:: About this exercise ::
Find the line containing "(** What the" in the listing below. Repeat it exactly, along with each following line up to and including the one containing "let groupIDs := if".

:: Data to use ::
########################################

(** One more message, as the handler took it. *)
Lemma told_snoc ds oks k calls notes s d ok k' s' : told v0 ds oks ((k, calls), (notes, s)) ->
  delivered v0 (ds ++ [d]) (view k') -> settled commits_succeed v0 (ds ++ [d]) (oks ++ [ok]) (view k') ->
  told v0 (ds ++ [d]) (oks ++ [ok]) ((k', calls ++ calls_of d ok), (notes ++ [(dv_body d, ok)], s')).
Proof.
  intros [_ _ Hlen Hc Hn] Hd Hs. cbn in *. split; cbn; [done|done|by rewrite !length_app, Hlen| |].
  - rewrite zip_with_app, concat_app, Hc by done. cbn. by rewrite app_nil_r.
  - rewrite map_app, zip_with_app, Hn by by rewrite length_map. done.
Qed.

Lemma round_given : keeps given (consume_round ctx_done (noted handler)).
Proof.
  intros [e [[k calls] [notes s]]] (ds & oks & Ht). unfold consume_round, on_reader, on_handler, on, noted.
  pose proof Ht as [Hd Hs Hlen _ _]. cbn [fst snd] in Hd, Hs.
  rewrite bind_unfold, attempt_run. cbn [fst snd fetchMessage noting_reader].
  destruct (fetchMessage (e, k)) as [[[[p i] body]|x] [e1 k1]] eqn:Ef; cbn [fst snd]; pose proof (fetch_spec _ _ _ _ _ Ef) as Hf; cbn beta iota in Hf.
  2: { apply returned_given. exists ds, oks. destruct Ht as [_ _ _ Hc Hn]. split; cbn; [by eapply delivered_drift|by eapply settled_drift|done|by rewrite app_nil_r|done]. }
  destruct Hf as (v & j & Hdr & Hj & Hi & Hb & Hmv).
  pose proof (delivered_drift _ _ _ _ Hd Hdr) as Hd1. pose proof (settled_drift _ _ _ _ _ _ Hd Hs Hdr) as Hs1.
  pose proof (delivered_snoc _ _ _ _ _ _ _ _ Hd1 Hj Hi Hb Hmv) as Hd2. set (d := mkDelivery (generation v) p i body) in *.
  pose proof (settled_hand _ _ _ _ _ _ _ d _ Hs1 Hlen Hmv) as Hs2.
  rewrite bind_unfold, attempt_run. cbn [fst snd]. destruct (handler body (e1, s)) as [r [e2 s2]]. cbn [fst snd].
  destruct r as [[]|x]; cbn [is_ok].
  2: { cbn. exists (ds ++ [d]), (oks ++ [false]). refine (told_snoc _ _ _ _ _ s d false _ _ Ht Hd2 _). by apply settled_refuse. }
  rewrite bind_unfold, attempt_run. cbn [fst snd commitMessages noting_reader].
  destruct (commitMessages p i (e2, k1)) as [r [e3 k3]] eqn:Ec. cbn [fst snd].
  assert (Hgiven : given ((k3, (calls ++ [Fetched p i]) ++ [CommitAsked p i]), (notes ++ [(body, true)], s2))).
  { exists (ds ++ [d]), (oks ++ [true]). rewrite <- app_assoc. apply commit_spec in Ec as Hcs.
    destruct Hcs as [(v' & Hdr' & Hcm)|[Hno Hdr']].
    - pose proof (delivered_drift _ _ _ _ Hd2 Hdr') as Hd3.
      apply (told_snoc _ _ _ _ _ s d true _ _ Ht); [by eapply delivered_commit|].
      apply (settled_commit _ _ _ _ _ v'); [done|exact (settled_drift _ _ _ _ _ _ Hd2 Hs2 Hdr')|done|done].
    - apply (told_snoc _ _ _ _ _ s d true _ _ Ht); [by eapply delivered_drift|].
      apply settled_unknown; [|by eapply settled_drift]. intros HC. specialize (HC p i e2 k1). rewrite Ec in HC. cbn in HC. congruence. }
  destruct r; [exact Hgiven|]. by apply returned_given.
Qed.

Lemma start_given fuel : keeps given (Start ctx_done (noted handler) fuel).
Proof.
  induction fuel as [|fuel IH]; cbn [Start]; [apply keeps_ret|]. apply keeps_bind; [apply round_given|].
  intros [ended|]; [apply keeps_ret|done].
Qed.
Lemma worker_given cfg restarts fuel : keeps given (worker ctx_done (noted handler) cfg restarts fuel).
Proof.
  induction restarts as [|restarts IH]; cbn [worker]; [apply keeps_ret|]. apply keeps_bind; [apply start_given|].
  intros [|x]; [apply keeps_ret|]. apply keeps_bind; [apply stopped_given|]. intros b. destr_if; [apply keeps_ret|].
  apply keeps_bind; [by intros [e w] Hw|]. intros u. apply keeps_bind; [apply stopped_given|]. intros b'. destr_if; [apply keeps_ret|done].
Qed.
End run.

End delivery.
(** What the transaction of UpdateProgram writes over the row it has locked. *)
Definition update_tx (values : programWriteValues) (data : DProgram) : IO C (list Z) :=
  _ ← map_err (or_not_found programGroupNotFoundError) (on_db (call (group_row (pv_programGroupId values))));
  current ← map_err (or_not_found programNotFoundError) (on_db (call (FindProgramForUpdate (pv_id values))));
  let data := set_program (pg_ProgramStatus data) (pg_InventoryPreheatStatus current) (pg_CreateTime current) (pg_EditTime data) data in
  let groupIDs := if pg_ProgramGroupId current =? pv_programGroupId values then [pv_programGroupId values]
                  else [pv_programGroupId values; pg_ProgramGroupId current] in
  _ ← validateProgramRushSaleWindowAgainstExistingShowTimes (pv_id values) (pv_rushSaleOpenTime values);
  let shouldReschedule := negb (bool_decide (pg_RushSaleOpenTime current = pg_RushSaleOpenTime data))
                          || negb (bool_decide (pg_RushSaleEndTime current = pg_RushSaleEndTime data)) in
  _ ← on_db (call (UpdateProgramRow data));
  _ ← (if shouldReschedule then scheduleRushInventoryPreheat data else mret tt);
  mret groupIDs.

Definition UpdateProgram (r : UpdateProgramReq) : IO C bool :=
  let values := newUpdateProgramValues r in
  _ ← lift (validateProgramWriteValues values true);
  t ← now;
  data ← lift (buildProgramModel values t);
  groupIDs ← transact (update_tx values data);
  _ ← logged (InvalidateProgram svc (pv_id values) groupIDs);
  mret true.

(** ** invalid_program_logic.go, reset_program_logic.go *)

(** [Update] of the cached model; go-zero logs a failed deletion and tries it again. *)
Definition UpdateCachedProgram (p : DProgram) : IO C unit :=
  _ ← on_db (call (UpdateProgramRow p));
  logged (on_db (call (modify (fun db => set_cached (mkCache (delete (pg_Id p) (ca_programs (cached db)))
    (ca_shows (cached db)) (ca_groups (cached db)) (ca_first (cached db))) db)))).

Definition InvalidProgram (id : Z) : IO C bool :=
  if id <=? 0 then throw invalidParam
  else
    program ← map_err (or_not_found programNotFoundError) (on_db (call (findProgram id)));
    t ← now;
    _ ← UpdateCachedProgram (set_program 0 (pg_InventoryPreheatStatus program) (pg_CreateTime program) t program);
    _ ← logged (InvalidateProgram svc (pg_Id program) [pg_ProgramGroupId program]);
    _ ← clearProgramSeatLedgersByProgram (pg_Id program);
    mret true.

Definition reset_category (programID : Z) (now : time) (c : DTicketCategory) : DTicketCategory :=
  if (tc_Status c =? 1) && (tc_ProgramId c =? programID)
  then mkCategory (tc_Id c) (tc_ProgramId c) (tc_ShowTimeId c) (tc_Introduce c) (tc_Price c) (tc_TotalNumber c)
         (tc_TotalNumber c) (tc_CreateTime c) (mysql_datetime now) (tc_Status c)
  else c.

Definition ResetProgram (programID : Z) : IO C bool :=
  if programID <=? 0 then throw invalidParam
  else
    t ← now;
    programGroupID ← transact (
      program ← map_err (or_not_found programNotFoundError) (on_db (call (program_row programID)));
      _ ← in_seats (call (ResetSeatRows programID t));
      _ ← on_cats (call (modify (map (reset_category programID t))));
      mret (pg_ProgramGroupId program));
    _ ← logged (InvalidateProgram svc programID [programGroupID]);
    _ ← clearProgramSeatLedgersByProgram programID;
    mret true.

########################################

:: Reply to the exercise ::
(** What the transaction of UpdateProgram writes over the row it has locked. *)
Definition update_tx (values : programWriteValues) (data : DProgram) : IO C (list Z) :=
  _ ← map_err (or_not_found programGroupNotFoundError) (on_db (call (group_row (pv_programGroupId values))));
  current ← map_err (or_not_found programNotFoundError) (on_db (call (FindProgramForUpdate (pv_id values))));
  let data := set_program (pg_ProgramStatus data) (pg_InventoryPreheatStatus current) (pg_CreateTime current) (pg_EditTime data) data in
  let groupIDs := if pg_ProgramGroupId current =? pv_programGroupId values then [pv_programGroupId values]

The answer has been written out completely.